I. Praktische Bedeutung der BGH-Entscheidung

Die Rechtsprechung des BGH, nach der eine Vergütungsvereinbarung unangemessen hoch ist, wenn die vereinbarte Vergütung die gesetzlichen Gebühren mehr als das Fünffache übersteigt, betraf bisher lediglich Vereinbarungen für die Anwaltstätigkeit in Strafsachen. Nunmehr hat der BGH in seinem grundlegenden Urt. v. 10.11.2016 klargestellt, dass diese Grundsätze auch für eine Vergütungsvereinbarung in einer zivilrechtlichen Angelegenheit, hier einer Familiensache, gelten. Ferner hat der BGH hier sehr eingängig die Unterschiede der Voraussetzungen für eine Sittenwidrigkeit einer Vergütungsvereinbarung nach § 138 Abs. 1 BGB und deren Folgen einerseits und den Voraussetzungen und Folgen einer unangemessen hohen vereinbarten Vergütung gem. § 3a Abs. 2 S. 1 RVG andererseits herausgearbeitet.

Für die Praxis wichtig ist auch die Feststellung des BGH, dass eine vereinbarte Vergütung, die die gesetzliche Vergütung um mehr als das Fünffache übersteigt – hier war dies der Faktor von rund 6,5 – lediglich eine Vermutung für die Unangemessenheit des Honorars begründet. Diese Vermutung kann der Rechtsanwalt widerlegen. In diesem Zusammenhang hat der BGH auch praxisgerecht den Zeitaufwand des Anwalts berücksichtigt und aus dem vereinbarten Pauschalhonorar den sich hieraus ergebenden Stundensatz des Rechtsanwalts berechnet. Dieser lag hier bei dem vereinbarten Pauschalhonorar (ohne Umsatzsteuer und Auslagen) von 20.000 EUR bei Ansatz von 107 Stunden bei rund 187 EUR. Hierzu hat der BGH die Auffassung der Vorinstanz geteilt, dass ein solches Stundenhonorar nicht unangemessen hoch sei. Dass ein solcher Stundensatz angemessen, jedenfalls nicht überhöht ist, hat gerade der von der Bundesrechtsanwaltskammer (BRAK) in Auftrag gegebene Bericht STAR 2015/2016 für das Wirtschaftsjahr 2013 ergeben. In diesem Bericht hat das beauftragte Institut für Freie Berufe (IFB) durch empirische Erhebungen ermittelt, dass der durchschnittliche Regelstundensatz bei vereinbarten Zeithonoraren bei Fachanwälten bei 189 EUR (Westen 196 EUR; Osten 160 EUR), bei spezialisierten Anwälten bei 180 EUR (Westen 189 EUR; Osten 150 EUR) und bei nicht spezialisierten Anwälten bei 140 EUR (Westen 151 EUR; Osten 112 EUR) gelegen hat. Der durchschnittlich höchste Stundensatz lag noch höher. Auch wenn hier die Vergütungsvereinbarung im Jahr 2009 getroffen wurde und die Stundensätze seinerzeit niedriger gewesen sind als im Berichtsjahr 2013, hat das errechnete Stundenhonorar von 187 EUR für den auf Pflegekindfälle spezialisierten und im Westen kanzleiansässigen Bekl. in etwa den Regelstundensätzen entsprochen. Der durchschnittliche Höchststundensatz lag im Jahr 2013 für einen spezialisierten Anwalt im Westen sogar bei 240 EUR.

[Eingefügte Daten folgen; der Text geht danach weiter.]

(* ===== verification/Sha256.v ===== *)
(** * Sha256: SHA-256 and HMAC

    The parts of Go's [crypto/sha256] and [crypto/hmac] that
    [vuvuzela-client/conversation.go] uses to derive dead drops, after FIPS 180-4
    and RFC 2104: executable, on 32-bit words kept as integers. *)

From stdpp Require Import numbers strings gmap list.
From Stdlib Require Import Strings.Byte.
From S2P Require Import Prelude Binary.

(** ** Words *)

Definition rotr (n : Z) (x : Z) : Z := Z.lor (Z.shiftr x n) (u32 (Z.shiftl x (32 - n))).
Definition not32 (x : Z) : Z := 2 ^ 32 - 1 - x.

Definition Ch (x y z : Z) : Z := Z.lxor (Z.land x y) (Z.land (not32 x) z).
Definition Maj (x y z : Z) : Z := Z.lxor (Z.lxor (Z.land x y) (Z.land x z)) (Z.land y z).
Definition Sigma0 (x : Z) : Z := Z.lxor (Z.lxor (rotr 2 x) (rotr 13 x)) (rotr 22 x).
Definition Sigma1 (x : Z) : Z := Z.lxor (Z.lxor (rotr 6 x) (rotr 11 x)) (rotr 25 x).
Definition sigma0 (x : Z) : Z := Z.lxor (Z.lxor (rotr 7 x) (rotr 18 x)) (Z.shiftr x 3).
Definition sigma1 (x : Z) : Z := Z.lxor (Z.lxor (rotr 17 x) (rotr 19 x)) (Z.shiftr x 10).

(** The constants are the first 32 bits of the fractional parts of the cube roots
    of the first 64 primes, and of the square roots of the first 8. *)
Definition is_prime (p : Z) : bool :=
  (2 <=? p) && forallb (fun d => negb (p mod d =? 0)) (seqZ 2 (Z.sqrt p - 1)).
Definition first_primes (n : nat) : list Z := take n (List.filter is_prime (seqZ 2 400)).

(** The largest [r] with [r ^ 3 <= x], bit by bit. *)
Fixpoint cube_root (bits : nat) (x r : Z) : Z :=
  match bits with
  | O => r
  | S bits' =>
      let r' := r + 2 ^ Z.of_nat bits' in
      cube_root bits' x (if r' ^ 3 <=? x then r' else r)
  end.

Definition sha_K : list Z := Eval vm_compute in
  (fun p => u32 (cube_root 40 (p * 2 ^ 96) 0)) <$> first_primes 64.
Definition sha_H0 : list Z := Eval vm_compute in
  (fun p => u32 (Z.sqrt (p * 2 ^ 64))) <$> first_primes 8.

(** ** One block *)

(** The message schedule, latest word first, extended by one word. *)
Definition schedule_step (w : list Z) : list Z :=
  u32 (sigma1 (nth 1 w 0) + nth 6 w 0 + sigma0 (nth 14 w 0) + nth 15 w 0) :: w.
Definition schedule (words : list Z) : list Z := reverse (Nat.iter 48 schedule_step (reverse words)).

Definition sha_round (h : list Z) (kw : Z * Z) : list Z :=
  match h with
  | [a; b; c; d; e; f; g; hh] =>
      let t1 := hh + Sigma1 e + Ch e f g + kw.1 + kw.2 in
      let t2 := Sigma0 a + Maj a b c in
      [u32 (t1 + t2); a; b; c; u32 (d + t1); e; f; g]
  | _ => h
  end.

(** Cutting a list into pieces of [n]; [fuel] pieces at most. *)
Fixpoint pieces {A} (fuel n : nat) (l : list A) : list (list A) :=
  match fuel with
  | O => []
  | S fuel' => match l with [] => [] | _ => take n l :: pieces fuel' n (drop n l) end
  end.

Definition compress (h : list Z) (block : bytes) : list Z :=
  let w := schedule (be_get <$> pieces 16 4 block) in
  zip_with (fun x y => u32 (x + y)) h (foldl sha_round h (zip sha_K w)).

(** ** The hash *)

(** A one bit, zeroes up to 8 bytes before the end of a block, and the length in bits. *)
Definition sha_pad (m : bytes) : bytes :=
  m ++ x80 :: replicate (Z.to_nat ((55 - zlen m) mod 64)) x00 ++ be_put 8 (8 * zlen m).

Definition Sum256 (m : bytes) : bytes :=
  let p := sha_pad m in
  foldl compress sha_H0 (pieces (length p) 64 p) ≫= be_put 4.

(** ** HMAC *)

(** [hmac.New(sha256.New, key)], [Write(m)], [Sum(nil)]. *)
Definition hmac_sha256 (key m : bytes) : bytes :=
  let key := if decide (64 < zlen key) then Sum256 key else key in
  let key := key ++ replicate (64 - length key) x00 in
  let mask (c : Z) := (fun b => byte_of_Z (Z.lxor (Z_of_byte b) c)) <$> key in
  Sum256 (mask 0x5c ++ Sum256 (mask 0x36 ++ m)).

(** ** Lemmas *)

Lemma sha_round_length h kw : length (sha_round h kw) = length h.
Proof. unfold sha_round. by destruct h as [|? [|? [|? [|? [|? [|? [|? [|? [|]]]]]]]]]. Qed.

Lemma sha_rounds_length l h : length (foldl sha_round h l) = length h.
Proof. revert h. induction l as [|kw l IH]; intros h; cbn; [done|]. by rewrite IH, sha_round_length. Qed.

Lemma compress_length h block : length (compress h block) = length h.
Proof. unfold compress. rewrite length_zip_with, sha_rounds_length. lia. Qed.

Lemma compress_blocks_length l h : length (foldl compress h l) = length h.
Proof. revert h. induction l as [|b l IH]; intros h; cbn; [done|]. by rewrite IH, compress_length. Qed.

Lemma Sum256_length m : length (Sum256 m) = 32%nat.
Proof.
  unfold Sum256. set (l := foldl _ _ _).
  assert (length l = 8%nat) as Hl by apply compress_blocks_length. clearbody l.
  assert (forall l, length (l ≫= be_put 4) = (4 * length l)%nat) as H.
  { clear. induction l as [|x l IH]; [done|]. rewrite bind_cons, length_app, be_put_length, IH. cbn [length]. lia. }
  by rewrite H, Hl.
Qed.

Lemma hmac_sha256_length key m : length (hmac_sha256 key m) = 32%nat.
Proof. apply Sum256_length. Qed.

(** ** Test vectors of FIPS 180-4 and RFC 4231 *)

Example sha256_abc :
  be_get (Sum256 [x61; x62; x63]) = 0xba7816bf8f01cfea414140de5dae2223b00361a396177a9cb410ff61f20015ad.
Proof. vm_compute. reflexivity. Qed.

Example sha256_empty :
  be_get (Sum256 []) = 0xe3b0c44298fc1c149afbf4c8996fb92427ae41e4649b934ca495991b7852b855.
Proof. vm_compute. reflexivity. Qed.

Example hmac_vector_1 :
  be_get (hmac_sha256 (replicate 20 x0b) [x48; x69; x20; x54; x68; x65; x72; x65]) =
  0xb0344c61d8db38535ca8afceaf0bf12b881dc200c9833da726e9376c2e32cff7.
Proof. vm_compute. reflexivity. Qed.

Die Auswertung des STAR-Berichts mit vielen weiteren Einzelheiten ist im Heft 1 der BRAK-Mitteilungen veröffentlicht.

II. Auswirkungen auf den Rechtsanwalt

Der Rechtsanwalt, der mit seinem Mandanten eine Pauschalhonorarvereinbarung getroffen hat, sollte im eigenen Interesse auch den Zeitaufwand notieren, den er für die jeweiligen Tätigkeiten bei der Bearbeitung des Mandats aufgewandt hat. Dies ermöglicht ihm in einem etwaigen Honorarprozess oder – wie hier – in einem Rechtsstreit auf Rückzahlung geleisteten Honorars den substantiierten Vortrag, für welche Anwaltstätigkeiten er wie viele Stunden aufgewandt hat. Ist der Zeitaufwand bekannt, kann aus dem Pauschalhonorar das Stundenhonorar berechnet werden. Dies kann – wie im Fall des BGH hier – dazu führen, dass auch ein die gesetzliche Vergütung um mehr als das Fünffache übersteigendes Pauschalhonorar nicht unangemessen hoch und deshalb nicht herabzusetzen ist.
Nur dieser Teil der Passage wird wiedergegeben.